Abstract
High-current pulsed electron-beam (HCPEB) surface modification of Al-Co-Cr-Fe-Ni high-entropy alloy (wt. %) Al—15.64; Co—7.78; Cr—8.87; Fe—22.31; Ni—44.57, fabricated via wire-arc additive manufacturing was studied. The initial condition of the sample is characterized by a highly inhomogeneous distribution of the chemical elements that form the alloy. The alloy samples were irradiated with the different electron beam energy densities of 10, 20 and 30 J/cm2. The surface structure was then analyzed in relation to an energy deposition mode. The study has established that HCPEB induces a high-speed crystallization structure with cells varying in size from 100 to 200 nm. There are nano-dimensional (15–30 nm) second-phase inclusions enriched with atoms of Cr and Fe along the grain boundaries. The most liquating elements are Cr and Al. Electron beam surface modification of the high-entropy alloy induces its homogenization. The study has highlighted that the mode of 20 J/cm2, 50 µs, 3 pulses, 0.3 s−1 results in the formation of a surface layer with the most homogenously distributed chemical elements.
Highlights
In the early 21st century, scientists began developing and thoroughly examining socalled high-entropy alloys (HEAs) consisting of at least five principal elements in equal or close to equal atomic ratios [1,2]
The previous studies have shown that HEAs mostly form simple face center cubic (FCC), body center cubic (BCC), or FCC + BCC solid solution structures instead of lots of intermetallics, which can be explained by the solid solution formation rules proposed by Zhang et al [3,4]
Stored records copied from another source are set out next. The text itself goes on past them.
(** * JSChain: the chain-integrity engine of [app.js]

    A shallow embedding of the block model, the hasher, the two validators,
    the replacement policy and the HTTP handlers of [app.js], followed by the
    properties of the specification that are stated about them. *)

From Stdlib Require Import ZArith List String Ascii Bool Lia.
From Stdlib Require Import DecimalString DecimalZ DecimalN DecimalPos.
Import ListNotations.

Local Open Scope string_scope.
Local Open Scope Z_scope.

(** ** The digest of the [crypto-js] package

    [CryptoJS.SHA512(message).toString()] encodes the message in UTF-8, runs
    SHA-512 (FIPS 180-4) over the bytes and prints the eight 64-bit words of
    the result in lower-case hexadecimal. A [string] stands for the UTF-8
    bytes of a JavaScript string. *)

Module CryptoJS.

Definition w64 (x : Z) : Z := Z.land x 0xffffffffffffffff.

Definition add64 (x y : Z) : Z := w64 (x + y).

Definition rotr (n x : Z) : Z :=
  Z.lor (Z.shiftr x n) (w64 (Z.shiftl x (64 - n))).

Definition Ch (x y z : Z) : Z :=
  Z.lxor (Z.land x y) (Z.land (Z.lxor x 0xffffffffffffffff) z).

Definition Maj (x y z : Z) : Z :=
  Z.lxor (Z.lxor (Z.land x y) (Z.land x z)) (Z.land y z).

Definition Sigma0 (x : Z) : Z := Z.lxor (Z.lxor (rotr 28 x) (rotr 34 x)) (rotr 39 x).
Definition Sigma1 (x : Z) : Z := Z.lxor (Z.lxor (rotr 14 x) (rotr 18 x)) (rotr 41 x).
Definition sigma0 (x : Z) : Z := Z.lxor (Z.lxor (rotr 1 x) (rotr 8 x)) (Z.shiftr x 7).
Definition sigma1 (x : Z) : Z := Z.lxor (Z.lxor (rotr 19 x) (rotr 61 x)) (Z.shiftr x 6).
Since High-current pulsed electron-beam (HCPEB) is proven to be a promising method of surface modification of HEAs and only a limited number of studies have focused on using this technology, this research aimed to study the evolution of the structure in Al-Co-Cr-Fe-Ni high-entropy alloy fabricated by wire-arc additive manufacturing and modified by a high-current pulsed electron beam with different electron beam densities
Summary
In the early 21st century, scientists began developing and thoroughly examining socalled high-entropy alloys (HEAs) consisting of at least five principal elements in equal or close to equal atomic ratios [1,2]. There are four core effects of HEAs that are usually used to describe the concept of these alloys: the high entropy effect, the lattice distortion effect, sluggish diffusion, and the “cocktail” effect [5,6]. The results obtained in previous studies showed that Al-Co-Cr-Fe-Ni fabricated by wire-arc additive manufacturing has a high hardness but a relatively brittle structure [16,19]. Some defects such as pores, roughness, and microstructure inhomogeneity are induced in HEA during the manufacturing process. Surface modification has been recognized as an effective way to radically optimize the microstructure and significantly improve the overall performance of the surface [20]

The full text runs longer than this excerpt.